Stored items

------------------------

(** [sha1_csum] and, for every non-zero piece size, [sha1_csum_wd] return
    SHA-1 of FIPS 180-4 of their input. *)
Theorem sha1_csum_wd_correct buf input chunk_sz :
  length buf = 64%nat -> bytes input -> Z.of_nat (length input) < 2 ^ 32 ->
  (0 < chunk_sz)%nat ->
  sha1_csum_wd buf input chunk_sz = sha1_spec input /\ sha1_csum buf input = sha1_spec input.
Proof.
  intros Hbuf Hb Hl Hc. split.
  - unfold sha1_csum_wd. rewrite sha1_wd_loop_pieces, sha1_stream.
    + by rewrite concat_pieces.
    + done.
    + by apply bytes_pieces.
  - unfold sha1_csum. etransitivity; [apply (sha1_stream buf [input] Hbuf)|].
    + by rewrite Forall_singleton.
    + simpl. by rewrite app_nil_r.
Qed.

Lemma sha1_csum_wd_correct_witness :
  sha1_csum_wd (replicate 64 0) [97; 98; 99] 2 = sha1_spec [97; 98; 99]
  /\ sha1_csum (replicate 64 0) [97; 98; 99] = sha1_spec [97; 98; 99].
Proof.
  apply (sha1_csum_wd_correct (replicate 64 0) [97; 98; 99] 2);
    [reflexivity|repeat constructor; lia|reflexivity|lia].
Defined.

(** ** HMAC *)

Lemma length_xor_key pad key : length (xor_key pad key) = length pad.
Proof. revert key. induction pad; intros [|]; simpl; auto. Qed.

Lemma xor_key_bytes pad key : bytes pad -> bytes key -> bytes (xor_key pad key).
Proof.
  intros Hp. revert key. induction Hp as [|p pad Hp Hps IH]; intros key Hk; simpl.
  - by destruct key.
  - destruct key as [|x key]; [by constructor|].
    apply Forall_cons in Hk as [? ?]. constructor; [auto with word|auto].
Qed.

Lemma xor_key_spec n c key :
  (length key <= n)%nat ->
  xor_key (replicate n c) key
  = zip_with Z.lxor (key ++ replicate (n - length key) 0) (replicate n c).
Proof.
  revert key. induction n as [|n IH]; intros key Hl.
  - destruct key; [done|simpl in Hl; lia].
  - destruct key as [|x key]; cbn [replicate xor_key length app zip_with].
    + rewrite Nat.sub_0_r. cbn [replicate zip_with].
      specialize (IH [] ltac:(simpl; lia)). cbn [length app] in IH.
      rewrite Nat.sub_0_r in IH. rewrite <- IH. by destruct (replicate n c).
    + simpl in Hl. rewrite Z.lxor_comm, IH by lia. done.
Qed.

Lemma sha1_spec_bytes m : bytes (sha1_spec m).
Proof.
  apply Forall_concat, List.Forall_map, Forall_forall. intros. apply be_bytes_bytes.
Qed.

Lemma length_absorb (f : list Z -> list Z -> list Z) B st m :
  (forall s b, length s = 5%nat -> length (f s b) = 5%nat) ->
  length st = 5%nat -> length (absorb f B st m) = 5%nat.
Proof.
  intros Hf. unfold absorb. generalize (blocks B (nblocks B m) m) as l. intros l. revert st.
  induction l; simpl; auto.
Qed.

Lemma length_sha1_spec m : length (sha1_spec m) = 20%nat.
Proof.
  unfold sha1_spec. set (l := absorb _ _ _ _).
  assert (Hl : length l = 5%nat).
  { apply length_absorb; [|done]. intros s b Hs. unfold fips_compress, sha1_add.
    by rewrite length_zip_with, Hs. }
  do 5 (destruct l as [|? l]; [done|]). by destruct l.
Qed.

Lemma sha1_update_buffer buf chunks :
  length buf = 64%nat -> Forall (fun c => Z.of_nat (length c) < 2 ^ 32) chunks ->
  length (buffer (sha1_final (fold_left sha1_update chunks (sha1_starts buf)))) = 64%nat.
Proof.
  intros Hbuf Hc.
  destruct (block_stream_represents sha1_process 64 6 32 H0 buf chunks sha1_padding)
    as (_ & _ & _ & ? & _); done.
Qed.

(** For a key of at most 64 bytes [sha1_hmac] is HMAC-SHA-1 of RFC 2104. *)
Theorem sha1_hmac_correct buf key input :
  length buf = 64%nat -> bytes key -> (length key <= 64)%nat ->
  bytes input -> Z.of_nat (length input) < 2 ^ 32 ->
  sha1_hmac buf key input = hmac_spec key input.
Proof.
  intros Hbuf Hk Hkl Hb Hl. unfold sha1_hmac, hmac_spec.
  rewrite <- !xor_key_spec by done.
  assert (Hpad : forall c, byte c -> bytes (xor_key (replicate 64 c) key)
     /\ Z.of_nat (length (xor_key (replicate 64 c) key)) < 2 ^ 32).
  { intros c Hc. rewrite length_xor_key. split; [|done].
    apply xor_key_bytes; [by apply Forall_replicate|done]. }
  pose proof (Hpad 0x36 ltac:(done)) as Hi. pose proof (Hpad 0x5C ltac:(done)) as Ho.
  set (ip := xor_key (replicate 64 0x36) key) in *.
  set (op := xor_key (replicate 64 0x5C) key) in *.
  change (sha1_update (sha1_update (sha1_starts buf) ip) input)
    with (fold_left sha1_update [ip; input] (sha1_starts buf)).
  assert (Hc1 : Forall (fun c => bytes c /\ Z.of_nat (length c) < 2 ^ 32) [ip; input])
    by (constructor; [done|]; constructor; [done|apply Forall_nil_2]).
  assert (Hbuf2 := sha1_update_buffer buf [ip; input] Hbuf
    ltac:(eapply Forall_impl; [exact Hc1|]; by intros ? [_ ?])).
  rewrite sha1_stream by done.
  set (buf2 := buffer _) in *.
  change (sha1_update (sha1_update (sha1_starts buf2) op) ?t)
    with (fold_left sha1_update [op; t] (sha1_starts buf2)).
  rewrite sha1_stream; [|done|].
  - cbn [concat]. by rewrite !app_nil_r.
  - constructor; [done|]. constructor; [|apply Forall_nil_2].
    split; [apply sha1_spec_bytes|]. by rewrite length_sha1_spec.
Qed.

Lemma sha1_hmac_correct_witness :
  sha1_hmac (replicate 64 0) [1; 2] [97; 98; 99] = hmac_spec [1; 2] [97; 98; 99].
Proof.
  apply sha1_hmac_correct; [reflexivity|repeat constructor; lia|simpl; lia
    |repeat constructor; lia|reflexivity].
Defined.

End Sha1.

------------------------

*Task item*:
Please restate every line of the records exactly.

*Response*:
(** [sha1_csum] and, for every non-zero piece size, [sha1_csum_wd] return
    SHA-1 of FIPS 180-4 of their input. *)
Theorem sha1_csum_wd_correct buf input chunk_sz :
  length buf = 64%nat -> bytes input -> Z.of_nat (length input) < 2 ^ 32 ->
  (0 < chunk_sz)%nat ->
  sha1_csum_wd buf input chunk_sz = sha1_spec input /\ sha1_csum buf input = sha1_spec input.
Proof.
  intros Hbuf Hb Hl Hc. split.
  - unfold sha1_csum_wd. rewrite sha1_wd_loop_pieces, sha1_stream.
    + by rewrite concat_pieces.
    + done.
    + by apply bytes_pieces.
  - unfold sha1_csum. etransitivity; [apply (sha1_stream buf [input] Hbuf)|].
    + by rewrite Forall_singleton.
    + simpl. by rewrite app_nil_r.
Qed.

Lemma sha1_csum_wd_correct_witness :
  sha1_csum_wd (replicate 64 0) [97; 98; 99] 2 = sha1_spec [97; 98; 99]
  /\ sha1_csum (replicate 64 0) [97; 98; 99] = sha1_spec [97; 98; 99].
Proof.
  apply (sha1_csum_wd_correct (replicate 64 0) [97; 98; 99] 2);
    [reflexivity|repeat constructor; lia|reflexivity|lia].
Defined.

(** ** HMAC *)

Lemma length_xor_key pad key : length (xor_key pad key) = length pad.
Proof. revert key. induction pad; intros [|]; simpl; auto. Qed.

Lemma xor_key_bytes pad key : bytes pad -> bytes key -> bytes (xor_key pad key).
Proof.
  intros Hp. revert key. induction Hp as [|p pad Hp Hps IH]; intros key Hk; simpl.
  - by destruct key.
  - destruct key as [|x key]; [by constructor|].
    apply Forall_cons in Hk as [? ?]. constructor; [auto with word|auto].
Qed.

Lemma xor_key_spec n c key :
  (length key <= n)%nat ->
  xor_key (replicate n c) key
  = zip_with Z.lxor (key ++ replicate (n - length key) 0) (replicate n c).
Proof.
  revert key. induction n as [|n IH]; intros key Hl.
  - destruct key; [done|simpl in Hl; lia].
  - destruct key as [|x key]; cbn [replicate xor_key length app zip_with].
    + rewrite Nat.sub_0_r. cbn [replicate zip_with].
      specialize (IH [] ltac:(simpl; lia)). cbn [length app] in IH.
      rewrite Nat.sub_0_r in IH. rewrite <- IH. by destruct (replicate n c).
    + simpl in Hl. rewrite Z.lxor_comm, IH by lia. done.
Qed.

Lemma sha1_spec_bytes m : bytes (sha1_spec m).
Proof.
  apply Forall_concat, List.Forall_map, Forall_forall. intros. apply be_bytes_bytes.
Qed.

Lemma length_absorb (f : list Z -> list Z -> list Z) B st m :
  (forall s b, length s = 5%nat -> length (f s b) = 5%nat) ->
  length st = 5%nat -> length (absorb f B st m) = 5%nat.
Proof.
  intros Hf. unfold absorb. generalize (blocks B (nblocks B m) m) as l. intros l. revert st.
  induction l; simpl; auto.
Qed.

Lemma length_sha1_spec m : length (sha1_spec m) = 20%nat.
Proof.
  unfold sha1_spec. set (l := absorb _ _ _ _).
  assert (Hl : length l = 5%nat).
  { apply length_absorb; [|done]. intros s b Hs. unfold fips_compress, sha1_add.
    by rewrite length_zip_with, Hs. }
  do 5 (destruct l as [|? l]; [done|]). by destruct l.
Qed.

Lemma sha1_update_buffer buf chunks :
  length buf = 64%nat -> Forall (fun c => Z.of_nat (length c) < 2 ^ 32) chunks ->
  length (buffer (sha1_final (fold_left sha1_update chunks (sha1_starts buf)))) = 64%nat.
Proof.
  intros Hbuf Hc.
  destruct (block_stream_represents sha1_process 64 6 32 H0 buf chunks sha1_padding)
    as (_ & _ & _ & ? & _); done.
Qed.

(** For a key of at most 64 bytes [sha1_hmac] is HMAC-SHA-1 of RFC 2104. *)
Theorem sha1_hmac_correct buf key input :
  length buf = 64%nat -> bytes key -> (length key <= 64)%nat ->
  bytes input -> Z.of_nat (length input) < 2 ^ 32 ->
  sha1_hmac buf key input = hmac_spec key input.
Proof.
  intros Hbuf Hk Hkl Hb Hl. unfold sha1_hmac, hmac_spec.
  rewrite <- !xor_key_spec by done.
  assert (Hpad : forall c, byte c -> bytes (xor_key (replicate 64 c) key)
     /\ Z.of_nat (length (xor_key (replicate 64 c) key)) < 2 ^ 32).
  { intros c Hc. rewrite length_xor_key. split; [|done].
    apply xor_key_bytes; [by apply Forall_replicate|done]. }
  pose proof (Hpad 0x36 ltac:(done)) as Hi. pose proof (Hpad 0x5C ltac:(done)) as Ho.
  set (ip := xor_key (replicate 64 0x36) key) in *.
  set (op := xor_key (replicate 64 0x5C) key) in *.
  change (sha1_update (sha1_update (sha1_starts buf) ip) input)
    with (fold_left sha1_update [ip; input] (sha1_starts buf)).
  assert (Hc1 : Forall (fun c => bytes c /\ Z.of_nat (length c) < 2 ^ 32) [ip; input])
    by (constructor; [done|]; constructor; [done|apply Forall_nil_2]).
  assert (Hbuf2 := sha1_update_buffer buf [ip; input] Hbuf
    ltac:(eapply Forall_impl; [exact Hc1|]; by intros ? [_ ?])).
  rewrite sha1_stream by done.
  set (buf2 := buffer _) in *.
  change (sha1_update (sha1_update (sha1_starts buf2) op) ?t)
    with (fold_left sha1_update [op; t] (sha1_starts buf2)).
  rewrite sha1_stream; [|done|].
  - cbn [concat]. by rewrite !app_nil_r.
  - constructor; [done|]. constructor; [|apply Forall_nil_2].
    split; [apply sha1_spec_bytes|]. by rewrite length_sha1_spec.
Qed.

Lemma sha1_hmac_correct_witness :
  sha1_hmac (replicate 64 0) [1; 2] [97; 98; 99] = hmac_spec [1; 2] [97; 98; 99].
Proof.
  apply sha1_hmac_correct; [reflexivity|repeat constructor; lia|simpl; lia
    |repeat constructor; lia|reflexivity].
Defined.

End Sha1.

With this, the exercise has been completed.